Nullifidian said:
Why? What's so great about justice that God would deem it to be imperative, that the universe couldn't exist without it? Or was it God who chose the rule that "justice had to be satisfied"?
That's the major problem with the western view of Penal Substitutionary Atonement - you're left with two choices, either God is evil because He chooses to not forgive without his blood payment or He simply isn't omnipotent, because He's bound by the necessity to satisfy justice. Thankfully, this sort of an idea is anathema in the east where we continue to hold to the Incarnational soteriology that long pre-dates this warped, scholastic and peculiarly Latin view.
And why couldn't he simply forgive our sins whether we believe in him or not?

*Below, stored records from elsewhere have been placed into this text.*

(* ===== verification/SessionOps.v ===== *)
(** * The coordinator of a session (native/src/session.rs)

    A session owns one tableau.  Its operations run under a lifecycle (closed,
    busy, poisoned), answer from the cache where the permanent result is known,
    surround every run with the tableau's checkpoint, and record events in a ring
    of bounded size.  A panic inside an operation is contained and poisons the
    session. *)

From S2P Require Import Prelude Order Errors Cancel Session.
Import NativeErr.

Inductive SessionOperationKind := PermanentCheck | QueryCheck | BatchCheck | ResetQueryState.

Inductive SessionEventKind :=
| OperationStarted | CheckCompleted | QueryStateReset | OperationCompleted | OperationAborted.

Record SessionEvent := mkEvent {
  ev_version : N;
  ev_sequence : N;
  ev_operation_id : N;
  ev_operation : SessionOperationKind;
  ev_kind : SessionEventKind;
  ev_completed : N;
  ev_total : N;
  ev_query_key : option QueryKey;
  ev_satisfiable : option bool;
  ev_error_code : option string
}.

#[global] Instance SessionEvent_eta : Eta SessionEvent := λ e,
  mkEvent (ev_version e) (ev_sequence e) (ev_operation_id e) (ev_operation e) (ev_kind e) (ev_completed e)
    (ev_total e) (ev_query_key e) (ev_satisfiable e) (ev_error_code e).

Record SessionStatistics := mkSessionStatistics {
  sn_operations_started : N;
  sn_operations_completed : N;
  sn_operations_aborted : N;
  sn_permanent_checks : N;
  sn_query_checks : N;
  sn_batch_calls : N;
  sn_resets : N;
  sn_cache_hits : N;
  sn_scheduler : SchedulerStatistics
}.

#[global] Instance SessionStatistics_eta : Eta SessionStatistics := λ s,
  mkSessionStatistics (sn_operations_started s) (sn_operations_completed s) (sn_operations_aborted s)
    (sn_permanent_checks s) (sn_query_checks s) (sn_batch_calls s) (sn_resets s) (sn_cache_hits s) (sn_scheduler s).
(** One access of a thread in process [pid]; [None] when it has to wait. *)
Definition advance (pid : N) (t : Thread) (s : Shared) : option (Thread * Shared) :=
  let l := sh_life s in
  match t with
  | Returned _ => None
  | RunLoadClosed j => Some (if lc_closed l then Returned (Err disposed_error) else RunProcessId j, s)
  | RunProcessId j =>
      Some (if (pid =? lc_owner_process_id l)%N then RunLoadPoisoned j else Returned (Err fork_error), s)
  | RunLoadPoisoned j =>
      Some (if lc_poisoned l then Returned (Err (poisoned_error "NATIVE_SESSION_POISONED"
              "native session is poisoned and only close is permitted")) else RunAcquire j, s)
  | RunAcquire j =>
      if lc_busy l then Some (Returned (Err (busy_error "native session already has an active operation")), s)
      else Some (RunLock j, upd_shared (λ l, l <| lc_busy := true |>) s)
  | RunLock j => if sh_locked s then None else Some (RunBody j, s <| sh_locked := true |>)
  | RunBody j =>
      match lc_owned l with
      | None => Some (RunUnlock (Err disposed_error), s)
      | Some o =>
          let '(r, s') := job_body j (mkRunning (job_control j) (lc_poisoned l) o) in
          Some (RunUnlock r, upd_shared (λ l, l <| lc_owned := Some (ru_owned s') |> <| lc_poisoned := ru_poisoned s' |>) s)
      end
  | RunUnlock r =>
      Some (match r with Crash => RunStorePoisoned | r => RunRelease r end, s <| sh_locked := false |>)
  | RunStorePoisoned =>
      Some (RunRelease (Err (panic_error "native session operation panic was contained")),
        upd_shared (λ l, l <| lc_poisoned := true |>) s)
  | RunRelease r => Some (Returned r, upd_shared (λ l, l <| lc_busy := false |>) s)
  | CloseLoadClosed => Some (if lc_closed l then Returned (Ok tt) else CloseProcessId, s)
  | CloseProcessId => Some (if (pid =? lc_owner_process_id l)%N then CloseAcquire else Returned (Err fork_error), s)
  | CloseAcquire =>
      if lc_busy l then Some (Returned (Err (busy_error "cannot close a native session while an operation is active")), s)
      else Some (CloseLock, upd_shared (λ l, l <| lc_busy := true |>) s)
  | CloseLock => if sh_locked s then None else Some (CloseTake, s <| sh_locked := true |>)
  | CloseTake => Some (CloseStoreClosed, upd_shared (λ l, l <| lc_owned := None |>) s)
  | CloseStoreClosed => Some (CloseUnlock, upd_shared (λ l, l <| lc_closed := true |>) s)
  | CloseUnlock => Some (CloseRelease, s <| sh_locked := false |>)
  | CloseRelease => Some (Returned (Ok tt), upd_shared (λ l, l <| lc_busy := false |>) s)
  end.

He wiped Mary's original sin off the slate, in the Immaculate Conception, so why could he not do that for everyone, since it's his choice to make?
You'll actually find that non only is this idea purely Roman Catholic, it's also very recent. The Immacualte Conception is by no means a foundational teaching of Christianity. In fact, we would deem it heretical.
But then we wouldn't be risking eternal torment in Hell, so we wouldn't need a Saviour to save us from it.
The salvation given mankind is not salvation from hell. In fact in our view hell isn't exactly a place at all. It's safe to say that from our point of view salvation would still be necessary even without any possibility of our suffering after death.